Little research has been done to examine whether gamma-glutamyltransferase (GGT) is prospectively associated with the development of chronic kidney disease (CKD). We performed a prospective study to examine the association between GGT and the risk for the development of CKD.

METHODS:

The study cohort included a total of 10 337 healthy males with normal baseline kidney functions and no proteinuria. Participants were workers in a semiconductor manufacturing company and its 13 affiliates. CKD was defined as either the presence of proteinuria or a glomerular filtration rate (GFR) of < 60 mL x min(-1) x (1.73(2))(-1). Cox proportional hazards models were used to calculate the adjusted hazard ratios in separate models for CKD.

RESULTS:

During a follow-up period of 25,774.4 person-years, 366 men developed CKD. After adjustments were made for age, baseline GFR, triglyceride, and HDL-C, the risk for CKD increased with an increasing quartile of serum GGT (p for trend <0.001). The top one fourth of serum GGT vs the bottom one fourth of relative risks for CKD was 1.90 (95% confidence interval, 1.37-2.63).
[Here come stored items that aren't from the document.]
(* ===== verification/Keyed.v ===== *)
(** Tables whose server finds a row by a function of its primary key: a column with a collation
    holds the text that was stored, and compares the keys of texts.  [keyed m d] relates such a
    table [m] to the plain table [d] that has the same rows, as long as the names in use, [P], are
    told apart. *)
From S2P Require Import Prelude.

Lemma alter_found `{Countable K} {V} (f : V → V) (m : gmap K V) k v :
  m !! k = Some v → alter f k m = <[k := f v]> m.
Proof.
  intros Hk. apply map_eq. intros i. destruct (decide (k = i)) as [<-|].
  - by rewrite lookup_alter_eq, Hk, lookup_insert_eq.
  - by rewrite lookup_alter_ne, lookup_insert_ne.
Qed.
Lemma alter_absent `{Countable K} {V} (f : V → V) (m : gmap K V) k :
  m !! k = None → alter f k m = m.
Proof.
  intros Hk. apply map_eq. intros i. destruct (decide (k = i)) as [<-|].
  - by rewrite lookup_alter_eq, Hk.
  - by rewrite lookup_alter_ne.
Qed.
Lemma filter_rows `{Countable K} {V} (Q : K * V → Prop) `{!∀ x, Decision (Q x)} (m : gmap K V) :
  map_to_list (filter Q m) ≡ₚ filter Q (map_to_list m).
Proof.
  apply NoDup_Permutation; [apply NoDup_map_to_list|apply NoDup_filter, NoDup_map_to_list|].
  intros [k v]. rewrite list_elem_of_filter, !elem_of_map_to_list, map_lookup_filter_Some. tauto.
Qed.
Lemma filter_agree {A} (Q1 Q2 : A → Prop) `{!∀ x, Decision (Q1 x), !∀ x, Decision (Q2 x)} (l : list A) :
  (∀ x, x ∈ l → Q1 x ↔ Q2 x) → filter Q1 l = filter Q2 l.
Proof.
  induction l as [|a l IH]; intros Hl; [done|]. rewrite !filter_cons, IH by (intros x Hx; apply Hl; by right).
  pose proof (Hl a ltac:(by left)). destruct (decide (Q1 a)), (decide (Q2 a)); tauto || done.
Qed.

Section keyed.
Context {K1 K2 V : Type} `{Countable K1, Countable K2} (key : K1 → K2) (P : K1 → Prop).

Definition keyed (m : gmap K2 (K1 * V)) (d : gmap K1 V) : Prop :=
  (∀ k v, d !! k = Some v → P k) ∧
  (∀ i k v, m !! i = Some (k, v) ↔ d !! k = Some v ∧ i = key k).

(** The names in use are told apart. *)
Hypothesis key_inj : ∀ k k', P k → P k' → key k = key k' → k = k'.
Implicit Types (m : gmap K2 (K1 * V)) (d : gmap K1 V).

Lemma keyed_names m d k v : keyed m d → d !! k = Some v → P k.
Proof. intros [Hd _]. apply Hd. Qed.
Lemma keyed_empty : keyed ∅ ∅.
Proof. split; [intros k v|intros i k v]; rewrite !lookup_empty; naive_solver. Qed.
Lemma keyed_lookup m d k : keyed m d → P k → m !! key k = pair k <$> d !! k.
Proof.
  intros [Hd Hm] Hk. destruct (m !! key k) as [[k' v]|] eqn:Hrow.
  - apply Hm in Hrow as [Hrow Hkey]. assert (k = k') as <- by (apply key_inj; [done|by eapply Hd|done]).
    by rewrite Hrow.
  - destruct (d !! k) as [v|] eqn:Hv; [|done].
    assert (m !! key k = Some (k, v)) as Hm' by by apply Hm. congruence.
Qed.
Lemma keyed_none m d k : keyed m d → P k → (m !! key k = None ↔ d !! k = None).
Proof. intros Hm Hk. rewrite (keyed_lookup _ _ _ Hm Hk). by destruct (d !! k). Qed.
Lemma keyed_is_Some m d k : keyed m d → P k → (is_Some (m !! key k) ↔ is_Some (d !! k)).
Proof. intros Hm Hk. by rewrite (keyed_lookup _ _ _ Hm Hk), fmap_is_Some. Qed.
Lemma keyed_insert m d k v : keyed m d → P k → keyed (<[key k := (k, v)]> m) (<[k := v]> d).
Proof.
  intros [Hd Hm] Hk. split.
  - intros k' v' [[<- _]|[_ Hrow]]%lookup_insert_Some; [done|by eapply Hd].
  - intros i k' v'. rewrite !lookup_insert_Some, Hm. split.
    + intros [[<- [= <- <-]]|[Hne [Hrow ->]]]; [by split; [left|]|]. split; [|done]. right.
      split; [congruence|done].
    + intros [[[<- <-]|[Hne Hrow]] ->]; [by left|]. right. split; [|done].
      intros Heq. apply Hne. apply key_inj; [done|by eapply Hd|done].
Qed.
Lemma keyed_delete m d k : keyed m d → P k → keyed (delete (key k) m) (delete k d).
Proof.
  intros [Hd Hm] Hk. split.
  - intros k' v' [_ Hrow]%lookup_delete_Some. by eapply Hd.
  - intros i k' v'. rewrite !lookup_delete_Some, Hm. split.
    + intros [Hne [Hrow ->]]. split; [|done]. split; [congruence|done].
    + intros [[Hne Hrow] ->]. split; [|done]. intros Heq. apply Hne.
      apply key_inj; [done|by eapply Hd|done].
Qed.
Lemma keyed_alter (f : V → V) m d k :
  keyed m d → P k → keyed (alter (λ r, (r.1, f r.2)) (key k) m) (alter f k d).
Proof.
  intros Hm Hk. pose proof (keyed_lookup m d k Hm Hk) as Hrow.
  destruct (d !! k) as [v|] eqn:Hv; simpl in Hrow.
  - rewrite (alter_found _ m (key k) (k, v)), (alter_found _ d k v) by done. by apply keyed_insert.
  - by rewrite !alter_absent.
Qed.
(** Conditions that agree on every row. *)
Lemma keyed_filter (F1 : K2 * (K1 * V) → Prop) (F2 : K1 * V → Prop)
    `{!∀ x, Decision (F1 x), !∀ x, Decision (F2 x)} m d :
  keyed m d → (∀ k v, d !! k = Some v → P k → (F1 (key k, (k, v)) ↔ F2 (k, v))) →
  keyed (filter F1 m) (filter F2 d).
Proof.
  intros [Hd Hm] HF. split.
  - intros k v [Hrow _]%map_lookup_filter_Some. by eapply Hd.
  - intros i k v. rewrite !map_lookup_filter_Some, Hm. split.
    + intros [[Hrow ->] Hf]. split; [|done]. split; [done|]. apply HF; [done|by eapply Hd|done].
    + intros [[Hrow Hf] ->]. split; [done|]. apply HF; [done|by eapply Hd|done].
Qed.
Lemma keyed_rows m d : keyed m d → (map_to_list m).*2 ≡ₚ map_to_list d.
Proof.
  intros [Hd Hm]. apply NoDup_Permutation.
  - apply NoDup_fmap_2_strong; [|apply NoDup_map_to_list].
    intros [i [k v]] [i' [k' v']] H1%elem_of_map_to_list H2%elem_of_map_to_list Heq. simpl in *.
    injection Heq as -> ->. apply Hm in H1 as [_ ->]. by apply Hm in H2 as [_ ->].
  - apply NoDup_map_to_list.
  - intros [k v]. rewrite list_elem_of_fmap, elem_of_map_to_list. split.
    + intros ([i [k' v']] & [= -> ->] & Hrow%elem_of_map_to_list). by apply Hm in Hrow as [? _].
    + intros Hrow. exists (key k, (k, v)). split; [done|]. apply elem_of_map_to_list. by apply Hm.
Qed.
Lemma keyed_size m d : keyed m d → size m = size d.
Proof.
  intros Hm. rewrite <-!length_map_to_list, <-(length_fmap snd (map_to_list m)).
  by rewrite (keyed_rows _ _ Hm).
Qed.
End keyed.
These associations were also apparent in participants who consumed < or = 20 g/day of alcohol and those with normal weight, with values of alanine aminotransferase within reference intervals, or with C-reactive protein < 3.0 mg/L, and participants without metabolic syndrome.

CONCLUSIONS:

Our findings, which were obtained from a large work-site cohort and excluded individuals with diabetes and hypertension, indicated that serum GGT may be an early predictor for the development of CKD, independent of baseline confounding factors.

PMID:
17110470
DOI:
10.1373/clinchem.2006.078980
[PubMed - indexed for MEDLINE]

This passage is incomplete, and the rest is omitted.